Vinorelbine versus Paclitaxel for Patients with Advanced Non-small Cell Lung Cancer (NSCLC) and a Performance Status of 2

The purpose of this study was to compare two single agents paclitaxel (intravenous) versus vinorelbine (oral) in non-small cell lung cancer (NSCLC) patients with performance status (PS):2. The patients were randomized to receive either oral vinorelbine 60 mg/m(2) on days 1, 8, 15 every 4 weeks for 4 cycles (group A) or paclitaxel 90 mg/m(2) intravenously for 1 h on days 1, 8, 15 every 4 weeks for a total of 4 cycles (group B). Among the 74 eligible patients (36 in arm A and 38 in arm B) in arm A, two (6%) had a partial response (95% CI, 0.7-18.7) and 5 (14%) had stable disease (95% CI, 4.7-29.5). In arm B, five (13%) had a partial response (95% CI, 4.4-28.1) and 7 (18%) had stable disease (95% CI, 7.7-34.3).

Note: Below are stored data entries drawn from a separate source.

(** C2, amended: when the construction succeeds and no masked bin is
    over the threshold, the chosen range is that of the first maximum
    [i] of the masked bins (masked with the cut-off index
    [int(min_distance / range * num_bins)], which truncates toward
    zero), and the chosen intensity is the raw value of bin [i]; it is
    the masked value whenever that is not zero. *)
Theorem C2_default_choice cos sin (row : Row.t) (md mi th : float)
  (self : Slice.t) (mr : Z) :
  Slice.__init__ cos sin row md mi th = Ok self ->
  Slice.min_range md (Slice.range self) (Slice.num_bins self) = Ok mr ->
  Forall (fun v => int_gt_float v th = false)
         (Slice.masked (Slice.data self) mi mr) ->
  exists i,
    first_max (Slice.masked (Slice.data self) mi mr) i /\
    Slice.max self = Slice.range_of_bin i (Slice.range self) (Slice.num_bins self) /\
    Slice.max_intensity self = nth (Z.to_nat i) (Slice.data self) 0 /\
    (nth (Z.to_nat i) (Slice.masked (Slice.data self) mi mr) 0 <> 0 ->
     Slice.max_intensity self =
       nth (Z.to_nat i) (Slice.masked (Slice.data self) mi mr) 0).
Proof.
  intros Hinit Hmr Hnone.
  apply init_inv in Hinit as (_ & _ & _ & mr' & am & Hmr' & Ham & Hsel).
  rewrite Hmr in Hmr'. injection Hmr' as <-.
  apply (first_over_from_none _ _ 0) in Hnone.
  unfold Slice.first_over in Hsel. rewrite Hnone in Hsel.
  destruct Hsel as [Hmax Hraw].
  pose proof (argmax_first_max _ _ Ham) as Hfm.
  assert (Hin : 0 <= am < len (Slice.data self)).
  { destruct Hfm as (Hi & _). unfold len in *. rewrite masked_length in Hi. exact Hi. }
  rewrite getitem_in_range in Hraw by assumption. injection Hraw as Hraw.
  exists am. repeat split; try apply Hfm; auto.
  intros Hnz. rewrite masked_nonzero_raw; auto. unfold len in Hin. lia.
Qed.

(** An example of the specification's section 8 is an instance of C2:
    bin 3 is chosen, with range 8 and intensity 80. *)
Lemma C2_default_choice_witness :
  exists cos sin self,
    Slice.__init__ cos sin Sample.strong_row 1 50 1000 = Ok self /\
    Slice.max self = 8%float /\
    Slice.max_intensity self = 80 /\
    exists i,
      first_max (Slice.masked (Slice.data self) 50 0) i /\
      Slice.max self = Slice.range_of_bin i (Slice.range self) (Slice.num_bins self) /\
      Slice.max_intensity self = nth (Z.to_nat i) (Slice.data self) 0 /\
      (nth (Z.to_nat i) (Slice.masked (Slice.data self) 50 0) 0 <> 0 ->
       Slice.max_intensity self =
         nth (Z.to_nat i) (Slice.masked (Slice.data self) 50 0) 0).
Proof.
  exists (fun _ => 1%float), (fun _ => 0%float).
  eexists. split; [vm_compute; reflexivity|].
  split; [vm_compute; reflexivity|].
  split; [vm_compute; reflexivity|].
  apply (C2_default_choice (fun _ => 1%float) (fun _ => 0%float)
           Sample.strong_row 1 50 1000 _ 0).
  - vm_compute; reflexivity.
  - vm_compute; reflexivity.
  - vm_compute. repeat constructor.
Defined.

(** C3, as the specification words it, fails on [Sample.weak_row] with
    [min_intensity = 50] and a threshold of -1: both bins are masked to
    0, which is over the threshold, so bin 0 is chosen; its masked value
    is 0 and the parser stores its raw value 10. *)
Lemma C3_counterexample :
  ~ exists cos sin, Spec.override_choice cos sin Sample.weak_row 1 50 (-1).
Proof.
  intros (cos & sin & H).
  assert (E : exists self,
             Slice.__init__ cos sin Sample.weak_row 1 50 (-1) = Ok self /\
             Slice.data self = [10; 20] /\
             Slice.range self = 10%float /\
             Slice.num_bins self = 2 /\
             Slice.max_intensity self = 10).
  { eexists. split; [vm_compute; reflexivity | repeat split]. }
  destruct E as (self & Hinit & Hdata & Hrange & Hbins & Hint).
  destruct (H self 0) as (i & _ & _ & Hval).
  - exact Hinit.
  - rewrite Hrange, Hbins. vm_compute; reflexivity.
  - rewrite Hdata. vm_compute. constructor. reflexivity.
  - rewrite Hdata, Hint in Hval.
    change (Spec.masked_bins [10; 20] 50 0) with [0; 0] in Hval.
    destruct (Z.to_nat i) as [|[|[|k]]]; simpl in Hval; discriminate.
Qed.
(** Scenarios 1 and 2: product 589, opening balance 20 at week 47. *)
Example scenario_product :
  reduced (project 53 (openingAt47 20) scenarioLedger (Product 1) (wk 46) (wk 50))
  = [(wk 46, 0); (wk 47, 20); (wk 48, 25); (wk 49, 30); (wk 50, 30)].
Proof. reflexivity. Qed.

(** Scenario 3: material NVL3, opening balance 10 at week 47. *)
Example scenario_material :
  reduced (project 53 (openingAt47 10) scenario3Ledger (Material 1) (wk 47) (wk 49))
  = [(wk 47, 10); (wk 48, 5); (wk 49, 10)].
Proof. reflexivity. Qed.

(** Scenario 4: a range that starts after the anchor. *)
Example scenario_slice :
  reduced (project 53 (openingAt47 20) scenarioLedger (Product 1) (wk 48) (wk 49))
  = [(wk 48, 25); (wk 49, 30)].
Proof. reflexivity. Qed.

(** Scenario 5: no opening balance. *)
Example scenario_no_opening :
  reduced (project 53 None scenarioLedger (Product 1) (wk 47) (wk 49))
  = [(wk 47, 0); (wk 48, 0); (wk 49, 0)].
Proof. reflexivity. Qed.

(** A range across the year boundary. *)
Example scenario_year_boundary :
  map fst (project 53 None scenarioLedger (Product 1)
             (mkWeek 2025 52) (mkWeek 2026 2))
  = [mkWeek 2025 52; mkWeek 2025 53; mkWeek 2026 1; mkWeek 2026 2].
Proof. reflexivity. Qed.

End Projection.

(* ################################################################## *)
(** * Further properties of the handlers *)
(* ################################################################## *)

(** ** Which parameters are rejected *)

Lemma digitValue_range (c : ascii) :
  isDigit c = true -> 0 <= digitValue c <= 9.
Proof.
  destruct c as [[] [] [] [] [] [] [] []]; try discriminate;
    intros _; unfold digitValue; simpl; lia.
Qed.

Lemma digitValue_zero (c : ascii) :
  isDigit c = true -> (digitValue c = 0 <-> Ascii.eqb c "0" = true).
Proof.
  destruct c as [[] [] [] [] [] [] [] []]; try discriminate;
    intros _; unfold digitValue; simpl; split; intros; try lia;
    try discriminate; reflexivity.
Qed.

(** The value read from a run of digits is zero exactly when nothing but
    zeros was read. *)
Lemma digits_zero (r : string) (a : Z) :
  0 <= a ->
  exists n, digits r (Some a) = Some n /\ 0 <= n
            /\ (n = 0 <-> a = 0 /\ allZeros (digitPrefix r) = true).
Proof.
  revert a. induction r as [|c r IH]; intros a Ha; simpl.
  - exists a. repeat split; tauto.
  - destruct (isDigit c) eqn:D.
    + pose proof (digitValue_range c D) as Hr.
      pose proof (digitValue_zero c D) as Hz.
      destruct (IH (10 * a + digitValue c)) as (n & E & Hn & Hiff); [lia|].
      exists n. split; [exact E|]. split; [exact Hn|].
      simpl. rewrite andb_true_iff, Hiff, <- Hz.
      split; [intros [H1 H2]; repeat split; try lia; exact H2
             | intros [H1 [H2 H3]]; split; [lia | exact H3]].
    + exists a. simpl. repeat split; tauto.
Qed.

Lemma parseInt_truthy (s : string) :
  truthy (parseInt s) = negb (allZeros (digitPrefix (snd (signOf (trimStart s))))).
Proof.
  unfold parseInt.
  assert (Sg : fst (signOf (trimStart s)) = 1 \/ fst (signOf (trimStart s)) = -1).
  { unfold signOf. destruct (trimStart s) as [|c r]; simpl; auto.
    destruct c as [[] [] [] [] [] [] [] []]; simpl; auto. }
  destruct (signOf (trimStart s)) as [sg r]. simpl in *.
  destruct r as [|c r]; simpl; [reflexivity|].
  destruct (isDigit c) eqn:D; [|reflexivity].
  pose proof (digitValue_range c D) as Hr.
  pose proof (digitValue_zero c D) as Hz.
  destruct (digits_zero r (digitValue c)) as (n & E & Hn & Hiff); [lia|].
  replace (10 * 0 + digitValue c) with (digitValue c) by lia.
  change (match digitValue c with 0 => 0 | Z.pos y' => Z.pos y' | Z.neg y' => Z.neg y' end)
    with (digitValue c) in *.
  rewrite E. simpl.
  destruct (Ascii.eqb c "0" && allZeros (digitPrefix r)) eqn:A.
  - apply andb_true_iff in A as [A1 A2].
    assert (n = 0) as -> by (apply Hiff; split; [now apply Hz | assumption]).
    now rewrite Z.mul_0_r.
  - apply negb_true_iff, Z.eqb_neq. intros M.
    assert (n = 0) as N0 by (destruct Sg; subst sg; lia).
    apply Hiff in N0 as [N1 N2]. apply Hz in N1.
    rewrite N1, N2 in A. discriminate.
Qed.

Lemma parseIntSafe_truthy (v : option string) :
  truthy (parseIntSafe v) = negb (readsFalsy v).
Proof.
  destruct v as [s|]; simpl; [|reflexivity].
  destruct (String.eqb_spec s ""); [subst; reflexivity|].
  apply parseInt_truthy.
Qed.

Lemma bindNumber_cases (ty : SqlType) (v : JsVal) (c : Conn) :
  bindNumber ty v c = (Thrown, c) \/ exists x, bindNumber ty v c = (Returned x, c).
Proof.
  unfold bindNumber, ret, throw.
  destruct v; eauto. destruct (inRange ty n); eauto.
Qed.

(** Past its check a week-range handler answers 200 or 500. *)
Ltac past_check :=
  unfold handle, bind, getPool, serverError, select, ret;
  match goal with |- context [reachable ?c] => destruct (reachable c) end;
  [|simpl; discriminate];
  repeat match goal with
         | |- context [bindNumber ?ty ?v ?c] =>
             destruct (bindNumber_cases ty v c) as [-> | [? ->]];
             [simpl; discriminate|]
         end;
  simpl; discriminate.

(** X1.  A week-range endpoint answers 400 exactly when one of the
    parameters it insists on is absent, or has no leading integer, or has a
    leading integer written with zeros only (white space and one sign
    aside): "0", "00" and "-0" are rejected like a missing value. *)
Theorem range_request_rejected_iff
    (e : RangeEndpoint) (q : Query) (c : Conn) :
  status (fst (serve e q c)) = 400
  <-> existsb readsFalsy (required e q) = true.
Proof.
  destruct e as [|v|]; simpl;
    unfold getProduction, getPurchase, getSalesPlan;
    rewrite !parseIntSafe_truthy, !negb_involutive, !orb_false_r;
    rewrite <- !orb_assoc;
    match goal with
    | |- context [if ?b then _ else _] => destruct b eqn:B
    end;
    try (split; [reflexivity | intros _; reflexivity]);
    (split; [intros H; exfalso; revert H; past_check | discriminate]).
Qed.



(** ** Order of the production rows *)

Lemma weekLe_total (a b : Key * Z) : weekLe a b = false -> weekLe b a = true.
Proof.
  destruct a as [[[ia ya] wa] na], b as [[[ib yb] wb] nb]. unfold weekLe. simpl.
  intros H. apply orb_false_iff in H as [H1 H2].
  apply Z.ltb_ge in H1.
  destruct (Z.eqb_spec ya yb) as [->|N].
  - simpl in H2. apply Z.leb_gt in H2.
    rewrite Z.eqb_refl. simpl.
    apply orb_true_iff. right. apply Z.leb_le. lia.
  - apply orb_true_iff. left. apply Z.ltb_lt. lia.
Qed.

Lemma weekLe_spec (a b : Key * Z) :
  weekLe a b = true <-> weekOrder (toQtyRow a) (toQtyRow b).
Proof.
  destruct a as [[[ia ya] wa] na], b as [[[ib yb] wb] nb].
  unfold weekLe, weekOrder, weekLeq. simpl.
  rewrite orb_true_iff, andb_true_iff, Z.ltb_lt, Z.eqb_eq, Z.leb_le. tauto.
Qed.

Lemma weekOrder_trans (a b c : QtyRow) :
  weekOrder a b -> weekOrder b c -> weekOrder a c.
Proof. unfold weekOrder, weekLeq. lia. Qed.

No significant difference was found in terms of clinical benefit between the two groups after two cycles of treatment except for appetite in favour of paclitaxel (p=0.01). Median survival was 3.1 months (95% CI, 2.2-4.0) for arm A and 5.1 months (95% CI, 2.7-7.6) for arm B (p=0.95). Toxicity was mild and only alopecia was more profound in the patients of arm B (p=0.008). No significant difference was found in clinical benefit between PS:2 NSCLC patients treated with either vinorelbine or paclitaxel.